De woorden “misschien kunnen” joegen Becky een rilling door de leden, nog kouder dan het spookachtige geluid had gedaan, want zij waren de taal der wanhoop. De kinderen stonden stil en luisterden, alweer zonder gevolg. Opeens keerde Tom op zijn schreden terug en verhaastte hij zijn stappen. Een ogenblik later verried een angstige onbeslistheid in zijn manieren aan Becky het vreselijke feit: hij had het spoor van de terugweg verloren!”
“O, Tom, heb je geen tekens gemaakt?”
“Becky, ik was zo dwaas! Ik dacht, dat wij niet langs deze kant zouden hoeven teruggaan. Ik kan de weg niet meer vinden. ’t Is alles even verward!”
“Tom! Tom! wij zijn verloren. Wij zullen het daglicht nooit meer zien. O, waarom hebben wij de anderen verlaten?”
Zij zonk op de grond neder en barstte in zulk een waanzinnig gehuil uit, dat Tom bang werd dat zij zou sterven of het verstand verliezen. Hij ging naast haar zitten en sloeg zijn armen om haar heen: zij verborg haar gezichtje tegen zijn borst, hield hem stijf vast en stortte haar angsten en haar tot niets leidend berouw tot hem uit; en de verwijderde echo’s veranderden dat alles in een honend gelach. Tom smeekte haar moed te houden, maar zij antwoordde dat dit haar onmogelijk was.
Toen begon hij zich er een verwijt van te maken, dat hij haar in deze ellendige toestand gebracht had. Dit had een goede uitwerking; want zodra hij zichzelf beschuldigde, beloofde zij, dat zij haar best zou doen om zich goed te houden en dat zij zou opstaan en hem volgen, waarheen hij haar wilde heenleiden, als hij haar beloofde niet meer zo te praten; beiden hadden zij immers, zo zei zij, schuld.

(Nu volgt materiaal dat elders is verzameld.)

Lemma to_double_pos_err n d : 0 < n -> 0 < d ->
  (inject_Z n / inject_Z d - (inject_Z n / inject_Z d + 1) * eps53 <= to_double_pos n d <=
   inject_Z n / inject_Z d + (inject_Z n / inject_Z d + 1) * eps53)%Q.
Proof.
  intros Hn Hd. unfold to_double_pos.
  pose proof (binexp_spec n d Hn Hd) as BE.
  pose proof (scaled_value n d (binexp n d) Hd) as SV.
  set (e := binexp n d) in *.
  assert (Bpos : 0 < snd (scaled n d e))
    by (unfold scaled; cbn [snd]; assert (0 < 2 ^ Z.max 0 e) by (apply Z.pow_pos_nonneg; lia); nia).
  destruct (scaled n d e) as [a b]. cbn [fst snd] in *.
  set (x := (inject_Z n / inject_Z d)%Q) in *.
  pose proof (rne_div_spec a b Bpos) as RS.
  set (m := rne_div a b) in *.
  set (P := pow2 e) in *.
  assert (PP : (0 < P)%Q) by apply pow2_pos.
  set (r := (inject_Z a / inject_Z b)%Q) in *.
  assert (Bq : (0 < inject_Z b)%Q) by (apply inject_Z_pos; exact Bpos).
  assert (Rb : (r * inject_Z b == inject_Z a)%Q)
    by (unfold r; field; intros E; rewrite E in Bq; discriminate).
  assert (M1 : (inject_Z (2 * (a - b * m)) <= inject_Z b)%Q)
    by (rewrite <- Zle_Qle; lia).
  assert (M2 : (- inject_Z b <= inject_Z (2 * (a - b * m)))%Q)
    by (rewrite <- inject_Z_opp, <- Zle_Qle; lia).
  unfold Z.sub in M1, M2.
  rewrite inject_Z_mult, inject_Z_plus, inject_Z_opp, inject_Z_mult in M1, M2.
  change (inject_Z 2) with 2%Q in M1, M2.
  assert (Dm : (inject_Z m - r == (inject_Z b * inject_Z m - inject_Z a) / inject_Z b)%Q)
    by (unfold r; field; intros E; rewrite E in Bq; discriminate).
  assert (D1 : (inject_Z m - r <= 1 # 2)%Q)
    by (rewrite Dm; apply Qle_shift_div_r; [exact Bq|lra]).
  assert (D2 : (- (1 # 2) <= inject_Z m - r)%Q)
    by (rewrite Dm; apply Qle_shift_div_l; [exact Bq|lra]).
  assert (E1 : (inject_Z m * P - x <= P * (1 # 2))%Q).
  { rewrite SV. setoid_replace (inject_Z m * P - r * P)%Q with ((inject_Z m - r) * P)%Q by ring.
    rewrite (Qmult_comm P). apply Qmult_le_compat_r; [exact D1|apply Qlt_le_weak, PP]. }
  assert (E2 : (- (P * (1 # 2)) <= inject_Z m * P - x)%Q).
  { rewrite SV. setoid_replace (inject_Z m * P - r * P)%Q with ((inject_Z m - r) * P)%Q by ring.
    setoid_replace (- (P * (1 # 2)))%Q with ((- (1 # 2)) * P)%Q by ring.
    apply Qmult_le_compat_r; [exact D2|apply Qlt_le_weak, PP]. }
  assert (HP : (P * (1 # 2) <= (x + 1) * eps53)%Q).
  { destruct BE as [BE|BE].
    - unfold P. rewrite BE.
      assert (X0 : (0 <= x)%Q).
      { unfold x. apply Qle_shift_div_l; [apply inject_Z_pos; lia|].
        rewrite Qmult_0_l. change 0%Q with (inject_Z 0). rewrite <- Zle_Qle. lia. }
      assert (C : (pow2 (-1074) * (1 # 2) <= eps53)%Q) by (vm_compute; discriminate).
      unfold eps53 in *. lra.
    - assert (R52 : (inject_Z (2 ^ 52) <= r)%Q).
      { unfold r. apply Qle_shift_div_l; [exact Bq|].
        rewrite <- inject_Z_mult, <- Zle_Qle. lia. }
      assert (X52 : (inject_Z (2 ^ 52) * P <= x)%Q)
        by (rewrite SV; apply Qmult_le_compat_r; [exact R52|apply Qlt_le_weak, PP]).
      change (inject_Z (2 ^ 52)) with (4503599627370496 # 1) in X52.
      unfold eps53. lra. }
  split; lra.
Qed.

Lemma to_double_pos_nonneg n d : 0 < n -> 0 < d -> (0 <= to_double_pos n d)%Q.
Proof.
  intros Hn Hd. unfold to_double_pos.
  destruct (scaled n d (binexp n d)) as [a b] eqn:E.
  unfold scaled in E. injection E as Ea Eb.
  assert (0 < 2 ^ Z.max 0 (binexp n d)) by (apply Z.pow_pos_nonneg; lia).
  assert (0 < 2 ^ Z.max 0 (- binexp n d)) by (apply Z.pow_pos_nonneg; lia).
  apply Qmult_le_0_compat; [|apply Qlt_le_weak, pow2_pos].
  change 0%Q with (inject_Z 0). rewrite <- Zle_Qle. apply rne_div_nonneg; nia.
Qed.

Lemma to_double_pos_le_int n d B : 0 < n -> 0 < d -> B < 2 ^ 52 -> n <= B * d ->
  (to_double_pos n d <= inject_Z B)%Q.
Proof.
  intros Hn Hd HB Hnd. unfold to_double_pos.
  pose proof (binexp_spec n d Hn Hd) as BE.
  set (e := binexp n d) in *.
  assert (Ee : e < 0).
  { destruct BE as [BE|BE]; [lia|].
    destruct (Z.le_gt_cases 0 e) as [C|C]; [|exact C]. exfalso.
    unfold scaled in BE; cbn [fst snd] in BE.
    rewrite (Z.max_l 0 (- e)), (Z.max_r 0 e) in BE by lia.
    assert (1 <= 2 ^ e) by (apply (Z.pow_le_mono_r 2 0 e); lia).
    change (2 ^ 0) with 1 in BE. nia. }
  unfold scaled, pow2. rewrite (Z.max_l 0 e), (Z.max_r 0 (- e)) by lia.
  assert (P : 0 < 2 ^ (- e)) by (apply Z.pow_pos_nonneg; lia).
  assert (M : rne_div (n * 2 ^ (- e)) (d * 2 ^ 0) <= B * 2 ^ (- e))
    by (apply rne_div_le; change (2 ^ 0) with 1; nia).
  change (2 ^ 0) with 1 in *.
  setoid_replace (inject_Z (rne_div (n * 2 ^ (- e)) (d * 1)) * (inject_Z 1 / inject_Z (2 ^ (- e))))%Q
    with (inject_Z (rne_div (n * 2 ^ (- e)) (d * 1)) / inject_Z (2 ^ (- e)))%Q
    by (field; apply inject_Z_nz; lia).
  apply Qle_shift_div_r; [apply inject_Z_pos; exact P|].
  rewrite <- inject_Z_mult, <- Zle_Qle. exact M.
Qed.

Lemma to_double_err x : (0 <= x)%Q ->
  (x - (x + 1) * eps53 <= to_double x <= x + (x + 1) * eps53)%Q.
Proof.
  destruct x as [[|n|n] d]; intros H; unfold to_double; cbn [Qnum Qden].
  - assert (Z0 : (0 # d == 0)%Q) by reflexivity. rewrite Z0. unfold eps53. split; lra.
  - rewrite Qmake_Qdiv. apply to_double_pos_err; lia.
  - unfold Qle in H; cbn in H; lia.
Qed.

Lemma to_double_nonneg x : (0 <= x)%Q -> (0 <= to_double x)%Q.
Proof.
  destruct x as [[|n|n] d]; intros H; unfold to_double; cbn [Qnum Qden].
  - apply Qle_refl.
  - apply to_double_pos_nonneg; lia.
  - unfold Qle in H; cbn in H; lia.
Qed.

Lemma to_double_le_int x B : B < 2 ^ 52 -> (0 <= x)%Q -> (x <= inject_Z B)%Q ->
  (to_double x <= inject_Z B)%Q.
Proof.
  destruct x as [[|n|n] d]; intros HB H0 H1; unfold to_double; cbn [Qnum Qden].
  - unfold Qle in H1 |- *; cbn in H1 |- *. lia.
  - apply to_double_pos_le_int; [lia|lia|exact HB|].
    unfold Qle in H1; cbn in H1. lia.
  - unfold Qle in H0; cbn in H0; lia.
Qed.

Lemma Qfloor_char z k : (inject_Z k <= z)%Q -> (z < inject_Z (k + 1))%Q -> Qfloor z = k.
Proof.
  intros H1 H2.
  assert (A : k <= Qfloor z) by (rewrite <- (Qfloor_Z k); apply Qfloor_resp_le; exact H1).
  assert (B : Qfloor z < k + 1)
    by (rewrite Zlt_Qlt; exact (Qle_lt_trans _ _ _ (Qfloor_le z) H2)).
  lia.
Qed.

Lemma Zlt_of_Qdiv a b c : 0 < c -> (inject_Z a < inject_Z b / inject_Z c)%Q -> a * c < b.
Proof.
  intros Hc H. rewrite Zlt_Qlt, inject_Z_mult.
  apply (Qmult_lt_r _ _ (inject_Z c)) in H; [|apply inject_Z_pos; exact Hc].
  setoid_replace (inject_Z b / inject_Z c * inject_Z c)%Q with (inject_Z b) in H
    by (field; apply inject_Z_nz; lia).
  exact H.
Qed.

Lemma Zle_of_Qdiv a b c : 0 < c -> (inject_Z b / inject_Z c <= inject_Z a)%Q -> b <= a * c.
Proof.
  intros Hc H. rewrite Zle_Qle, inject_Z_mult.
  apply (Qmult_le_r _ _ (inject_Z c)) in H; [|apply inject_Z_pos; exact Hc].
  setoid_replace (inject_Z b / inject_Z c * inject_Z c)%Q with (inject_Z b) in H
    by (field; apply inject_Z_nz; lia).
  exact H.
Qed.

(** Rounding [Y + 1/2] down, for [Y] within 1/2 of [c / t]: the result lies
    between the floor and the ceiling of [c / t]. *)
Lemma round_between Y c t : 0 < t ->
  (inject_Z c / inject_Z t - (1 # 2) < Y)%Q -> (Y < inject_Z c / inject_Z t + (1 # 2))%Q ->
  c / t <= Qfloor (Y + (1 # 2)) <= (c + t - 1) / t.
Proof.
  intros Ht H1 H2. set (k := Qfloor (Y + (1 # 2))).
  assert (K1 : (inject_Z k <= Y + (1 # 2))%Q) by apply Qfloor_le.
  assert (K2 : (Y + (1 # 2) < inject_Z (k + 1))%Q) by apply Qlt_floor.
  assert (U : (inject_Z c / inject_Z t + 1 == inject_Z (c + t) / inject_Z t)%Q)
    by (rewrite inject_Z_plus; field; apply inject_Z_nz; lia).
  assert (L1 : (inject_Z k < inject_Z (c + t) / inject_Z t)%Q) by (rewrite <- U; lra).
  assert (L2 : (inject_Z c / inject_Z t < inject_Z (k + 1))%Q)
    by (rewrite inject_Z_plus in *; lra).
  apply Zlt_of_Qdiv in L1; [|exact Ht].
  assert (L3 : c < (k + 1) * t).
  { rewrite Zlt_Qlt, inject_Z_mult.
    apply (Qmult_lt_r _ _ (inject_Z t)) in L2; [|apply inject_Z_pos; exact Ht].
    setoid_replace (inject_Z c / inject_Z t * inject_Z t)%Q with (inject_Z c) in L2
      by (field; apply inject_Z_nz; lia).
    exact L2. }
  split.
  - assert (c / t < k + 1) by (apply Z.div_lt_upper_bound; lia). lia.
  - apply Z.div_le_lower_bound; lia.
Qed.

(** Away from a tie, [Y] within [1 / (2 t)] of [c / t] rounds to the
    integer nearest to [c / t]. *)
Lemma round_nontie Y c t : 0 < t -> (2 * c + t) mod (2 * t) <> 0 ->
  (inject_Z c / inject_Z t - 1 / inject_Z (2 * t) < Y)%Q ->
  (Y < inject_Z c / inject_Z t + 1 / inject_Z (2 * t))%Q ->
  Qfloor (Y + (1 # 2)) = (2 * c + t) / (2 * t).
Proof.
  intros Ht Hm H1 H2.
  pose proof (Z.div_mod (2 * c + t) (2 * t) ltac:(lia)) as E.
  pose proof (Z.mod_pos_bound (2 * c + t) (2 * t) ltac:(lia)) as R.
  set (k := (2 * c + t) / (2 * t)) in *. set (r := (2 * c + t) mod (2 * t)) in *.
  assert (Lo : (inject_Z (2 * c + t - 1) / inject_Z (2 * t)
                == inject_Z c / inject_Z t - 1 / inject_Z (2 * t) + (1 # 2))%Q).
  { unfold Z.sub. rewrite !inject_Z_plus, !inject_Z_mult, inject_Z_opp.
    field. apply inject_Z_nz; lia. }
  assert (Hi : (inject_Z (2 * c + t + 1) / inject_Z (2 * t)
                == inject_Z c / inject_Z t + 1 / inject_Z (2 * t) + (1 # 2))%Q).
  { rewrite !inject_Z_plus, !inject_Z_mult.
    field. apply inject_Z_nz; lia. }
  apply Qfloor_char.
  - apply (Qle_trans _ (inject_Z (2 * c + t - 1) / inject_Z (2 * t))).
    + apply Qle_shift_div_l; [apply inject_Z_pos; lia|].
      rewrite <- inject_Z_mult, <- Zle_Qle. lia.
    + rewrite Lo. lra.
  - apply (Qlt_le_trans _ (inject_Z (2 * c + t + 1) / inject_Z (2 * t))).
    + rewrite Hi. lra.
    + apply Qle_shift_div_r; [apply inject_Z_pos; lia|].
      rewrite <- inject_Z_mult, <- Zle_Qle. lia.
Qed.

Lemma ratio_unit w t : 0 <= w <= t -> 0 < t ->
  (0 <= inject_Z w / inject_Z t)%Q /\ (inject_Z w / inject_Z t <= 1)%Q.
Proof.
  intros Hw Ht. split.
  - apply Qle_shift_div_l; [apply inject_Z_pos; exact Ht|].
    rewrite Qmult_0_l. change 0%Q with (inject_Z 0). rewrite <- Zle_Qle. lia.
  - apply Qle_shift_div_r; [apply inject_Z_pos; exact Ht|].
    rewrite Qmult_1_l. rewrite <- Zle_Qle. lia.
Qed.
(** * Rule-expression evaluation of Pacemaker (lib/common/rules.c)

    A shallow embedding of the date-expression evaluator, the date
    specification matcher, the duration calculator, the typed comparison and
    the submatch expansion of [lib/common/rules.c], with the properties its
    specification states about them.

    Conventions of the embedding:
    - a [const char *] that may be [NULL] is an [option string];
    - a [crm_time_t *] that may be [NULL] is an [option] of an instant;
    - a function that writes through a pointer returns the new content
      together with its return code;
    - library routines that live in other files of libcrmcommon
      (iso8601.c, strings.c, xml.c) are either operations of the interfaces
      [Iso8601] and [Strings] below or small definitions modelled from the
      specification, each marked as such. *)

From Stdlib Require Import ZArith String Ascii List Bool Lia.
From stdpp Require Import base option list strings gmap.

Local Open Scope string_scope.
Local Open Scope Z_scope.

(** ** Return codes *)

(** Modelled from the spec: the return codes are declared in results.h.
    The specification calls the verdicts a closed enumeration, with a
    distinct invalid-argument signal; the evaluator only tests codes for
    equality, so they are an enumeration here.  [EINVAL] and [ERANGE] are
    the errno values of the same name. *)
Inductive pcmk_rc : Type :=
| pcmk_rc_ok
| pcmk_rc_within_range
| pcmk_rc_before_range
| pcmk_rc_after_range
| pcmk_rc_undetermined
| pcmk_rc_unpack_error
| pcmk_rc_bad_input
| EINVAL
| ERANGE.

#[global] Instance pcmk_rc_eq_dec : EqDecision pcmk_rc.
Proof. solve_decision. Defined.

(** What a call comes to: it returns a value, or its behaviour is undefined
    in C (nothing is known of what it does, and it need not return). *)
Inductive outcome (A : Type) : Type :=
| Returns (a : A)
| Undefined.

Arguments Returns {A} a.
Arguments Undefined {A}.

(** The verdicts of the specification: [ok], [within_range], [before_range],
    [after_range], [undetermined]. *)
Definition is_verdict (rc : pcmk_rc) : bool :=
  match rc with
  | pcmk_rc_ok | pcmk_rc_within_range | pcmk_rc_before_range
  | pcmk_rc_after_range | pcmk_rc_undetermined => true
  | _ => false
  end.

(** ** Time instants *)

(** Modelled from the spec: [crm_time_t] is declared in iso8601.c, which the
    evaluator treats as opaque.  The specification gives an instant a
    comparison and the addition of a whole number of seconds; an instant
    is its position in seconds on the time line. *)
Abbreviation crm_time_t := Z (only parsing).
(** * Titan-Menu: remote device access orchestrator

    A shallow embedding of the device command runner (ssh_remote.py), its
    configuration tables (ssh_config.py, bastion_config.py), the output
    parsers (ssh_parsers.py), the bastion manager (bastion_manager.py) and
    the jumpbox handler (nre_jumpbox.py), with the properties of the
    specification stated and proved over it.

    Text is modelled as [string], a sequence of bytes: ASCII characters are
    one byte each, and bytes above 127 belong to the UTF-8 encoding of the
    other characters. The case functions and the white-space test below act
    on ASCII and leave bytes above 127 alone, so they agree with Python's
    [str.upper], [str.lower] and [str.strip] on ASCII text and on the
    characters those leave unchanged; statements that depend on letter case
    are made for ASCII text.
    The dictionaries the parsers build and the command tables are [gmap]s;
    the configuration tables the code iterates over or reads with [get] are
    association lists in insertion order. *)

From Stdlib Require Import Ascii String List Bool Arith ZArith Lia DecimalString.
From stdpp Require Import base option list gmap strings fin_maps.

Local Open Scope string_scope.
Local Open Scope list_scope.

(** ** Python string primitives *)

Module PyStr.

Definition code (c : ascii) : nat := nat_of_ascii c.

Definition between (lo hi : nat) (c : ascii) : bool :=
  Nat.leb lo (code c) && Nat.leb (code c) hi.

Definition is_upper_c : ascii -> bool := between 65 90.
Definition is_lower_c : ascii -> bool := between 97 122.
Definition is_digit_c : ascii -> bool := between 48 57.

(** [str.isspace] on one character: TAB..CR, FS..US and the blank. *)
Definition is_space_c (c : ascii) : bool :=
  between 9 13 c || between 28 32 c.

Definition lower_c (c : ascii) : ascii :=
  if is_upper_c c then ascii_of_nat (code c + 32) else c.

Definition upper_c (c : ascii) : ascii :=
  if is_lower_c c then ascii_of_nat (code c - 32) else c.

Fixpoint map_s (f : ascii -> ascii) (s : string) : string :=
  match s with
  | EmptyString => EmptyString
  | String c s' => String (f c) (map_s f s')
  end.

(** [s.lower()] and [s.upper()] *)
Definition lower : string -> string := map_s lower_c.
Definition upper : string -> string := map_s upper_c.

(** [s.lstrip()], [s.rstrip()], [s.strip()] *)
Fixpoint lstrip (s : string) : string :=
  match s with
  | EmptyString => EmptyString
  | String c s' => if is_space_c c then lstrip s' else s
  end.

Fixpoint rstrip (s : string) : string :=
  match s with
  | EmptyString => EmptyString
  | String c s' =>
      match rstrip s' with
      | EmptyString => if is_space_c c then EmptyString else String c EmptyString
      | r => String c r
      end
  end.

Definition strip (s : string) : string := rstrip (lstrip s).

(** [s.startswith(p)] *)
Fixpoint startswith (p s : string) : bool :=
  match p, s with
  | EmptyString, _ => true
  | String a p', String b s' => Ascii.eqb a b && startswith p' s'
  | String _ _, EmptyString => false
  end.

(** [needle in hay] *)
Fixpoint contains (needle hay : string) : bool :=
  startswith needle hay ||
  match hay with
  | EmptyString => false
  | String _ hay' => contains needle hay'
  end.

(** [s[:n]] *)
Fixpoint take (n : nat) (s : string) : string :=
  match n, s with
  | S n', String c s' => String c (take n' s')
  | _, _ => EmptyString
  end.

(** [s[n:]] *)
Fixpoint drop (n : nat) (s : string) : string :=
  match n, s with
  | S n', String _ s' => drop n' s'
  | _, _ => s
  end.

(** [s.split(sep)] for a one-character separator: the pieces between the
    occurrences of [sep], always at least one piece. *)
Fixpoint split (sep : ascii) (s : string) : list string :=
  match s with
  | EmptyString => [EmptyString]
  | String c s' =>
      if Ascii.eqb c sep then EmptyString :: split sep s'
      else match split sep s' with
           | [] => [String c EmptyString]
           | p :: ps => String c p :: ps
           end
  end.

(** [sep.join(l)] *)
Fixpoint join (sep : string) (l : list string) : string :=
  match l with
  | [] => EmptyString
  | [x] => x
  | x :: rest => x +:+ sep +:+ join sep rest
  end.

(** [str(n)] for a non-negative integer *)
Definition of_nat (n : nat) : string :=
  NilZero.string_of_uint (Nat.to_uint n).

Definition newline : ascii := ascii_of_nat 10.
Definition nl : string := String newline EmptyString.

(** [c in s] for one character *)
Fixpoint has_char (c : ascii) (s : string) : bool :=
  match s with
  | EmptyString => false
  | String b s' => Ascii.eqb b c || has_char c s'
  end.

(** No character of [s] is an upper-case letter. *)
Fixpoint no_upper (s : string) : bool :=
  match s with
  | EmptyString => true
  | String c s' => negb (is_upper_c c) && no_upper s'
  end.

(** A text that is empty or starts with a character that is not white
    space. *)
Definition no_leading_space (s : string) : Prop :=
  match s with
  | EmptyString => True
  | String c _ => is_space_c c = false
  end.

(** Every character of [s] is an ASCII character. *)
Fixpoint is_ascii (s : string) : bool :=
  match s with
  | EmptyString => true
  | String c s' => Nat.ltb (code c) 128 && is_ascii s'
  end.

(** The UTF-8 encoding of U+03D2, GREEK UPSILON WITH HOOK SYMBOL: an
    upper-case letter (category Lu, [str.isupper] holds of it) that has no
    lower-case form, so that [str.upper] and [str.lower] return it as it
    is. *)
Definition upsilon_hook : string :=
  String (ascii_of_nat 207) (String (ascii_of_nat 146) EmptyString).


End PyStr.

(** ** ssh_config.py *)

Definition DEFAULT_USERNAMES : list string :=
  [ "vn59iz6"; "neteng"; "admin"; "netman"; "svc_netman"; "bvneteng";
    "bootstrap"; "vendor"; "nettitansvc"; "gec_netengmonitor";
    "svc_netengmonitor" ].

Definition DEVICE_SPECIFIC_USERNAMES : list (string * list string) :=
  [ ("cisco_ios",
      [ "vn59iz6"; "admin"; "netadmin"; "operator"; "root"; "network";
        "automation"; "neteng" ]);
    ("arista_eos", [ "admin"; "automation"; "netadmin"; "operator"; "neteng" ]);
    ("juniper_junos", [ "root"; "admin"; "netops"; "automation"; "neteng" ]);
    ("sonic_cli", [ "admin"; "netadmin"; "automation"; "neteng" ]) ].

Definition CISCO_IOS_USERNAMES : list string :=
  [ "admin"; "root"; "netadmin"; "operator"; "network"; "monitor"; "view";
    "automation"; "service"; "support"; "neteng"; "netman"; "bootstrap" ].

(** [OS_TYPES], in insertion order (the order the code iterates in). *)
Definition OS_TYPES : list (string * string) :=
  [ ("IOS", "cisco_ios"); ("EOS", "arista_eos");
    ("JUNOS", "juniper_junos"); ("SONIC", "sonic_cli") ].

Definition SHOW_COMMANDS : gmap string (gmap string string) :=
  list_to_map
    [ ("cisco_ios",
        list_to_map [ ("version", "show version");
                      ("bgp_summary", "show ip bgp summary");
                      ("interfaces", "show interfaces brief");
                      ("routes", "show ip route");
                      ("neighbors", "show cdp neighbors brief") ]);
      ("arista_eos",
        list_to_map [ ("version", "show version");
                      ("bgp_summary", "show ip bgp summary");
                      ("interfaces", "show interfaces brief");
                      ("routes", "show ip route");
                      ("neighbors", "show lldp neighbors") ]);
      ("juniper_junos",
        list_to_map [ ("version", "show version");
                      ("bgp_summary", "show bgp summary");
                      ("interfaces", "show interfaces brief");
                      ("routes", "show route");
                      ("neighbors", "show lldp neighbors") ]);
      ("sonic_cli",
        list_to_map [ ("version", "show version");
                      ("bgp_summary", "show ip bgp summary");
                      ("interfaces", "show interfaces brief");
                      ("routes", "show ip route");
                      ("neighbors", "show lldp neighbors") ]) ].

(** [d.get(k)] on a dictionary kept in insertion order *)
Fixpoint assoc_get {V} (k : string) (d : list (string * V)) : option V :=
  match d with
  | [] => None
  | (k', v) :: d' => if String.eqb k k' then Some v else assoc_get k d'
  end.

(** ** DeviceCommandRunner._normalize_os_type *)

(** The [for key, value in OS_TYPES.items()] loop: the value of the first key
    that contains, or is contained in, the upper-cased tag. *)
Fixpoint first_substring_match (os_upper : string) (d : list (string * string))
  : option string :=
  match d with
  | [] => None
  | (key, value) :: d' =>
      if PyStr.contains key os_upper || PyStr.contains os_upper key
      then Some value
      else first_substring_match os_upper d'
  end.

Definition _normalize_os_type (os_type : string) : string :=
  let os_upper := PyStr.strip (PyStr.upper os_type) in
  match assoc_get os_upper OS_TYPES with
  | Some v => v
  | None =>
      match first_substring_match os_upper OS_TYPES with
      | Some v => v
      | None => PyStr.lower os_upper
      end
  end.

(** ** The fragment of [re] the parsers use

    Every pattern of ssh_parsers.py is a sequence of literals, repetitions of
    one character class (greedy or lazy), one capture group and anchors. The
    matcher backtracks in the order Python's does, so the first match found is
    the one [re.search] / [re.match] return. *)

Module Re.

Inductive item : Type :=
  | Lit (s : string)                                (* literal text *)
  | Rep (p : ascii -> bool) (lo : nat) (greedy : bool)  (* [p]{lo,} or [p]{lo,}? *)
  | GOpen                                           (* ( *)
  | GClose                                          (* ) *)
  | Eol                                             (* $ under re.MULTILINE *)
  | Bos.                                            (* ^ without re.MULTILINE *)

Definition pattern := list item.

(** Character classes *)
Definition dot (c : ascii) : bool := negb (Ascii.eqb c PyStr.newline).
Definition space : ascii -> bool := PyStr.is_space_c.
Definition digit : ascii -> bool := PyStr.is_digit_c.
Definition digit_or_dot (c : ascii) : bool :=
  PyStr.is_digit_c c || Ascii.eqb c "."%char.
Definition upper_or_digit (c : ascii) : bool :=
  PyStr.is_upper_c c || PyStr.is_digit_c c.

Zo gingen zij dan weer verder, zonder doel, enkel op goed geluk af. Het beste ook wat zij doen konden, was te lopen, steeds te lopen. De hoop scheen voor een ogenblik te herleven, niet omdat er enig uitzicht op redding was, maar omdat het in haar natuur ligt steeds te herleven, zolang zij door de jaren en de ervaring van teleurstellingen, haar veerkracht nog niet verloren heeft.
Een poos daarna nam Tom Becky’s kaars en blies die uit. Dat was een veelbetekenende spaarzaamheid. Ook zonder dat het gezegd werd, begreep Becky wat dit beduidde en de hoop ontzonk haar weer. Zij wist, dat Tom nog een hele kaars en drie of vier eindjes in de zak had en toch zuinig moest zijn.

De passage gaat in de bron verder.